§ WORK ORDER
Please return, with no alterations, the lines below from the very first through the one that contains "(** The quantity".

§ RECORDS SUPPLIED
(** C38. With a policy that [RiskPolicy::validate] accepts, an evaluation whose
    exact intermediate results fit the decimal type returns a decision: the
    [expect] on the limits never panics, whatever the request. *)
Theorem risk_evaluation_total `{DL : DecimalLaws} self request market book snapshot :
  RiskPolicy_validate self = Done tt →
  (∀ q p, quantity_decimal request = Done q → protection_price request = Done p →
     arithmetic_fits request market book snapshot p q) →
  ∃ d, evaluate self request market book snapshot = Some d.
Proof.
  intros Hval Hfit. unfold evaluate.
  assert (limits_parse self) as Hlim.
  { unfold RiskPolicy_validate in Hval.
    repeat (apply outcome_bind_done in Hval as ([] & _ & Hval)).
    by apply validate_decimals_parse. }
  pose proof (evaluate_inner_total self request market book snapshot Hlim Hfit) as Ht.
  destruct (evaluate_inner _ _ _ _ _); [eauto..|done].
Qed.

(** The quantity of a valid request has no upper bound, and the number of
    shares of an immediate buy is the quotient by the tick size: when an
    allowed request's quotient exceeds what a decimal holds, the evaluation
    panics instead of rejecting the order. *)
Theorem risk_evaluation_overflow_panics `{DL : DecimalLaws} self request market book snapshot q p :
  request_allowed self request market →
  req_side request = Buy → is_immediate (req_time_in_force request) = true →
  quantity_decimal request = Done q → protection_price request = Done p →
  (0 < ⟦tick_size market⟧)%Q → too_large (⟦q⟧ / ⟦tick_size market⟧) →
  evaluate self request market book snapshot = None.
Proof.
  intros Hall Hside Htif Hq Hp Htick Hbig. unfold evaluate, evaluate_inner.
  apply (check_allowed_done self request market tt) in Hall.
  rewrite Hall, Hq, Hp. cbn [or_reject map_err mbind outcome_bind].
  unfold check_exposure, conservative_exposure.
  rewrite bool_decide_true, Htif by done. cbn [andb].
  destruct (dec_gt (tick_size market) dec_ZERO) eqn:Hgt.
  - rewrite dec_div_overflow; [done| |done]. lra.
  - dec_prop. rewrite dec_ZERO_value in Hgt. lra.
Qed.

§ EXERCISE RESPONSE
(** C38. With a policy that [RiskPolicy::validate] accepts, an evaluation whose
    exact intermediate results fit the decimal type returns a decision: the
    [expect] on the limits never panics, whatever the request. *)
Theorem risk_evaluation_total `{DL : DecimalLaws} self request market book snapshot :
  RiskPolicy_validate self = Done tt →
  (∀ q p, quantity_decimal request = Done q → protection_price request = Done p →
     arithmetic_fits request market book snapshot p q) →
  ∃ d, evaluate self request market book snapshot = Some d.
Proof.
  intros Hval Hfit. unfold evaluate.
  assert (limits_parse self) as Hlim.
  { unfold RiskPolicy_validate in Hval.
    repeat (apply outcome_bind_done in Hval as ([] & _ & Hval)).
    by apply validate_decimals_parse. }
  pose proof (evaluate_inner_total self request market book snapshot Hlim Hfit) as Ht.
  destruct (evaluate_inner _ _ _ _ _); [eauto..|done].
Qed.

(** The quantity of a valid request has no upper bound, and the number of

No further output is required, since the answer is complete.